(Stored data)
=== Begin Enclosure ===

(** C4, as stated, fails on the scores and on the order of the output.
    The products are added in the order of the positions, in binary64:
    with the weights 0.2, 0.6, 0.2, passing the first and the third
    source at each other's position turns the scores 0.9 and
    0.8999999999999999 of the movies 1 and 2 into 0.8999999999999999 and
    0.9, and the ranking 1, 2, 3 into 2, 1, 3. The sort has no second
    key, so entries with equal combined scores come in the order in which
    the set of ids is iterated, which can follow the order of insertion
    (for the ids 1 and 9 it does in CPython): exchanging two sources that
    both give 0.5 turns the ranking 1, 9 into 9, 1. And inside a source
    that holds a movieId twice the last candidate is the one normalized:
    exchanging the two candidates of movie 1 moves it from the last
    place, with score 0, to the first, with score 1. *)
Lemma merge_result_depends_on_source_order :
  (Permutation [source_a; source_b; source_c] [source_c; source_b; source_a]
   /\ option_map ranking64
        (returned (merge_sources64 insertion_order stable_sort
                                   source_a source_b source_c))
      = Some [(1, Some 0.9%float); (2, Some 0.8999999999999999%float);
              (3, Some 0%float)]
   /\ option_map ranking64
        (returned (merge_sources64 insertion_order stable_sort
                                   source_c source_b source_a))
      = Some [(2, Some 0.9%float); (1, Some 0.8999999999999999%float);
              (3, Some 0%float)])
  /\ (Permutation [source_one64; source_nine64; source_none64]
                  [source_nine64; source_one64; source_none64]
      /\ option_map ranking64
           (returned (merge_sources64 insertion_order stable_sort
                        source_one64 source_nine64 source_none64))
         = Some [(1, Some 0.5%float); (9, Some 0.5%float)]
      /\ option_map ranking64
           (returned (merge_sources64 insertion_order stable_sort
                        source_nine64 source_one64 source_none64))
         = Some [(9, Some 0.5%float); (1, Some 0.5%float)])
  /\ (let high := cand 1 "Drama" "predicted_rating" 4%float in
      let low := cand 1 "Drama" "predicted_rating" 2%float in
      let other := cand 2 "Comedy" "predicted_rating" 3%float in
      Permutation [high; low; other] [low; high; other]
      /\ option_map ranking64
           (returned (B64.Ranker.merge_and_rank insertion_order stable_sort
                        [high; low; other] [] [] [1; 0; 0]%float))
         = Some [(2, Some 0.5%float); (1, Some 0%float)]
      /\ option_map ranking64
           (returned (B64.Ranker.merge_and_rank insertion_order stable_sort
                        [low; high; other] [] [] [1; 0; 0]%float))
         = Some [(1, Some 1%float); (2, Some 0.5%float)]).
Proof.
  cbn zeta. split; [|split].
  - split; [apply Permutation_rev|]. split; vm_compute; reflexivity.
  - split; [apply perm_swap|]. split; vm_compute; reflexivity.
  - split; [apply perm_swap|]. split; vm_compute; reflexivity.
Qed.

(** ** Binary64: the diversity reranker *)

Lemma split_not_nil sep s : split sep s <> [].
Proof.
  destruct s as [|c s]; simpl; [discriminate|].
  destruct (Ascii.eqb c sep); [discriminate|].
  destruct (split sep s); discriminate.
Qed.

Lemma genre_set_size64 r : (0 < size (B64.Ranker.genre_set r))%nat.
Proof.
  unfold B64.Ranker.genre_set.
  destruct (split "|" (B64.genres r)) as [|g gs] eqn:E.
  - now apply split_not_nil in E.
  - apply Nat.neq_0_lt_0. apply size_non_empty_iff.
    intros Hempty. assert (g ∈ (∅ : gset string)) as H; [|set_solver].
    rewrite <- Hempty. apply elem_of_list_to_set. now left.
Qed.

=== End Enclosure ===

= Goal of the exercise =
Copy the entries above exactly, but only from the line holding "source_nine64 source_one64 source_none64))" through the line holding "let low := cand", both included.

= Answer to the exercise =
                        source_nine64 source_one64 source_none64))
         = Some [(9, Some 0.5%float); (1, Some 0.5%float)])
  /\ (let high := cand 1 "Drama" "predicted_rating" 4%float in
      let low := cand 1 "Drama" "predicted_rating" 2%float in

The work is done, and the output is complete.